(* ===== verification/AsyncApi.v ===== *)
(** * The AsyncAPI generator (crates/cherenkov-sdk-ts/src/asyncapi.rs)

    The document built for a list of namespaces.  Every [$ref] in it resolves to
    the schema of its namespace. *)
From S2P Require Import Prelude SchemaRegistry Json.

Section asyncapi.
Context `{A : JsonAccess}.

(** serde_yaml's [to_string]. *)
Variable to_yaml : Value → result string string.

(** The object literals of [json!]. *)
Definition json_obj (l : list (string * Value)) : Value := value_object (list_to_map l).

Definition component_ref (name : string) : string :=
  "#/components/schemas/" +:+ name +:+ "Payload".
Definition channel_path (name : string) : string := name +:+ ".{channelTail}".

Definition channel_message (name : string) : Value :=
  json_obj [("name", value_string (name +:+ "Publication"));
            ("payload", json_obj [("$ref", value_string (component_ref name))])].

Definition channel_item (name : string) : Value :=
  json_obj
    [("parameters", json_obj
       [("channelTail", json_obj
          [("description", value_string "Channel suffix after the namespace separator");
           ("schema", json_obj [("type", value_string "string")])])]);
     ("publish", json_obj
       [("operationId", value_string ("publish_" +:+ name)); ("message", channel_message name)]);
     ("subscribe", json_obj
       [("operationId", value_string ("subscribe_" +:+ name)); ("message", channel_message name)])].

(** The loop: the maps [channels] and [schemas]. *)
Definition add_namespace (acc : gmap string Value * gmap string Value)
    (e : string * Value) : gmap string Value * gmap string Value :=
  let '(channels, schemas) := acc in
  let '(name, schema) := e in
  let schemas := <[name +:+ "Payload" := schema]> schemas in
  (<[channel_path name := channel_item name]> channels, schemas).

Definition document_of (channels schemas : gmap string Value) : Value :=
  json_obj
    [("asyncapi", value_string "2.6.0");
     ("info", json_obj
       [("title", value_string "Cherenkov realtime API");
        ("version", value_string "0.1.0");
        ("description", value_string "Generated by cherenkov-sdk-ts from a server config file.")]);
     ("servers", json_obj
       [("default", json_obj
          [("url", value_string "ws://localhost:7000/connect/v1");
           ("protocol", value_string "ws")])]);
     ("channels", value_object channels);
     ("components", json_obj [("schemas", value_object schemas)])].

Definition document (namespaces : list (string * Value)) : Value :=
  let '(channels, schemas) := foldl add_namespace (∅, ∅) namespaces in
  document_of channels schemas.

Definition render (namespaces : list (string * Value)) : result string string :=
  to_yaml (document namespaces).

(** ** References *)

(** The reference tokens of a JSON pointer (RFC 6901), unescaped. *)
Fixpoint split_char (c : ascii) (s : string) : list string :=
  match s with
  | EmptyString => [""]
  | String a s' =>
      if decide (a = c) then "" :: split_char c s'
      else match split_char c s' with
           | h :: t => String a h :: t
           | [] => []
           end
  end.

Fixpoint unescape (s : string) : string :=
  match s with
  | String "~" (String "1" s') => String "/" (unescape s')
  | String "~" (String "0" s') => String "~" (unescape s')
  | String a s' => String a (unescape s')
  | EmptyString => ""
  end.

Definition follow (v : option Value) (token : string) : option Value := v' ← v; get v' token.

(** A reference within the document. *)
Definition resolve (doc : Value) (ref : string) : option Value :=
  pointer ← strip_prefix "#/" ref;
  foldl follow (Some doc) (unescape <$> split_char "/"%char pointer).

(** The reference in the message of an operation of a channel. *)
Definition operation_ref (doc : Value) (channel operation : string) : option string :=
  foldl follow (Some doc) ["channels"; channel; operation; "message"; "payload"; "$ref"]
    ≫= as_str.

Context {AL : JsonAccessLaws A}.

Lemma split_char_none c s : ¬ string_has c s → split_char c s = [s].
Proof.
  unfold string_has. induction s as [|a s IH]; simpl; [done|].
  rewrite elem_of_cons. intros H. rewrite decide_False by naive_solver.
  by rewrite IH by naive_solver.
Qed.

Lemma component_tokens s :
  ¬ string_has "/"%char s →
  split_char "/"%char ("components/schemas/" +:+ s) = ["components"; "schemas"; s].
Proof. intros Hs. simpl. by rewrite string_app_nil_l, split_char_none. Qed.

Lemma unescape_none s : ¬ string_has "~"%char s → unescape s = s.
Proof.
  unfold string_has. induction s as [|a s IH]; simpl; [done|].
  rewrite elem_of_cons. intros H. assert (a ≠ "~"%char) as Ha by naive_solver.
  assert (unescape (String a s) = String a (unescape s)) as He.
  { destruct a as [[] [] [] [] [] [] [] []]; try reflexivity. by destruct Ha. }
  simpl in He. rewrite He. by rewrite IH by naive_solver.
Qed.

Lemma string_app_inv_tail s t u : s +:+ u = t +:+ u → s = t.
Proof.
  revert t. induction s as [|a s IH]; intros [|b t]; [done| | |].
  - intros H. apply (f_equal String.length) in H. rewrite !length_string_app in H. simpl in H. lia.
  - intros H. apply (f_equal String.length) in H. rewrite !length_string_app in H. simpl in H. lia.
  - rewrite !string_app_cons. intros [= -> H]. by rewrite (IH t H).
Qed.

(** Looking up a key of an object literal. *)
Fixpoint assoc (k : string) (l : list (string * Value)) : option Value :=
  match l with
  | [] => None
  | (k', v) :: l => if decide (k' = k) then Some v else assoc k l
  end.

Lemma get_json_obj l k : get (json_obj l) k = assoc k l.
Proof.
  unfold json_obj. rewrite get_value_object. induction l as [|[k' v] l IH]; simpl.
  - apply lookup_empty.
  - case_decide; subst; [apply lookup_insert_eq|by rewrite lookup_insert_ne].
Qed.

Lemma follow_obj l k ks :
  foldl follow (Some (json_obj l)) (k :: ks) = foldl follow (assoc k l) ks.
Proof. simpl. by rewrite get_json_obj. Qed.

Lemma follow_map m k ks :
  foldl follow (Some (value_object m)) (k :: ks) = foldl follow (m !! k) ks.
Proof. simpl. by rewrite get_value_object. Qed.

Lemma channels_lookup l name :
  name ∈ l.*1 → (foldl add_namespace (∅, ∅) l).1 !! channel_path name = Some (channel_item name).
Proof.
  induction l as [|[n s] l IH] using rev_ind; [by intros ?%elem_of_nil|].
  rewrite foldl_snoc, fmap_app, elem_of_app. simpl. rewrite list_elem_of_singleton.
  destruct (foldl add_namespace (∅, ∅) l) as [cs ss]. simpl in *.
  destruct (decide (n = name)) as [->|Hne]; [by rewrite lookup_insert_eq|].
  rewrite lookup_insert_ne by (intros ?%string_app_inv_tail; done). intros [?|?]; [auto|done].
Qed.

Lemma schemas_lookup l name :
  (foldl add_namespace (∅, ∅) l).2 !! (name +:+ "Payload") = last_schema l name.
Proof.
  induction l as [|[n s] l IH] using rev_ind; [apply lookup_empty|].
  rewrite foldl_snoc, last_schema_snoc. destruct (foldl add_namespace (∅, ∅) l) as [cs ss].
  simpl in *. case_decide as Hn; [subst; apply lookup_insert_eq|].
  by rewrite lookup_insert_ne by (intros ?%string_app_inv_tail; done).
Qed.

(** In the generated document the payload reference of both operations of a
    namespace's channel resolves, as a JSON pointer into the document, to the
    schema of this namespace, when the name has no slash and no tilde. *)
Theorem document_refs_resolve (namespaces : list (string * Value)) (name operation : string)
    (schema : Value)
    (Hschema : last_schema namespaces name = Some schema)
    (Hslash : ¬ string_has "/"%char name) (Htilde : ¬ string_has "~"%char name)
    (Hop : operation = "publish" ∨ operation = "subscribe") :
  ∃ ref, operation_ref (document namespaces) (channel_path name) operation = Some ref ∧
         resolve (document namespaces) ref = Some schema.
Proof.
  pose proof (schemas_lookup namespaces name) as Hs. rewrite Hschema in Hs.
  assert (name ∈ namespaces.*1) as Hname.
  { unfold last_schema in Hschema. apply fmap_Some in Hschema as ([n s] & Hl & ->).
    apply last_Some_elem_of, list_elem_of_filter in Hl as [<- Hl].
    by apply (list_elem_of_fmap_2 fst) in Hl. }
  apply channels_lookup in Hname. unfold document.
  destruct (foldl add_namespace (∅, ∅) namespaces) as [channels schemas]. simpl in Hs, Hname.
  exists (component_ref name). split.
  - unfold operation_ref, document_of. rewrite follow_obj. simpl assoc. rewrite follow_map, Hname.
    unfold channel_item, channel_message.
    destruct Hop as [-> | ->]; repeat (rewrite follow_obj; simpl assoc); apply as_str_value_string.
  - assert (¬ string_has "/"%char (name +:+ "Payload") ∧ ¬ string_has "~"%char (name +:+ "Payload"))
      as [Hslash' Htilde'] by (rewrite !string_has_app; split; intros [?|H]; try done;
          by apply (bool_decide_pack _ (dec:=string_has_dec _ _)) in H).
    unfold resolve, component_ref.
    change (strip_prefix "#/" _) with (Some ("components/schemas/" +:+ name +:+ "Payload")).
    cbn [mbind option_bind]. rewrite component_tokens by done.
    cbn [fmap list_fmap]. change (unescape "components") with "components".
    change (unescape "schemas") with "schemas". rewrite unescape_none by done.
    unfold document_of. repeat (rewrite follow_obj; simpl assoc). by rewrite follow_map.
Qed.
End asyncapi.

(** A slash in the name of a namespace breaks its references. *)
Example slash_breaks_refs :
  let doc := document (A:=TreeAccess) [("rooms/eu", JBool true)] in
  operation_ref (A:=TreeAccess) doc (channel_path "rooms/eu") "publish"
  = Some "#/components/schemas/rooms/euPayload" ∧
  resolve (A:=TreeAccess) doc "#/components/schemas/rooms/euPayload" = None.
Proof. split; vm_compute; reflexivity. Qed.

Lemma document_refs_resolve_witness :
  ∃ ref, operation_ref (A:=TreeAccess) (document (A:=TreeAccess) [("orders", JBool true)])
           "orders.{channelTail}" "publish" = Some ref ∧
         resolve (A:=TreeAccess) (document (A:=TreeAccess) [("orders", JBool true)]) ref
         = Some (JBool true).
Proof.
  apply (document_refs_resolve (A:=TreeAccess) (AL:=tree_laws) [("orders", JBool true)]
    "orders" "publish" (JBool true)).
  - reflexivity.
  - apply (bool_decide_unpack _). vm_compute. exact I.
  - apply (bool_decide_unpack _). vm_compute. exact I.
  - by left.
Defined.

-*-

→ What you have to do
Count the lines in the listing above that contain the string "repeat", and give only the count.

→ Solution to this exercise
2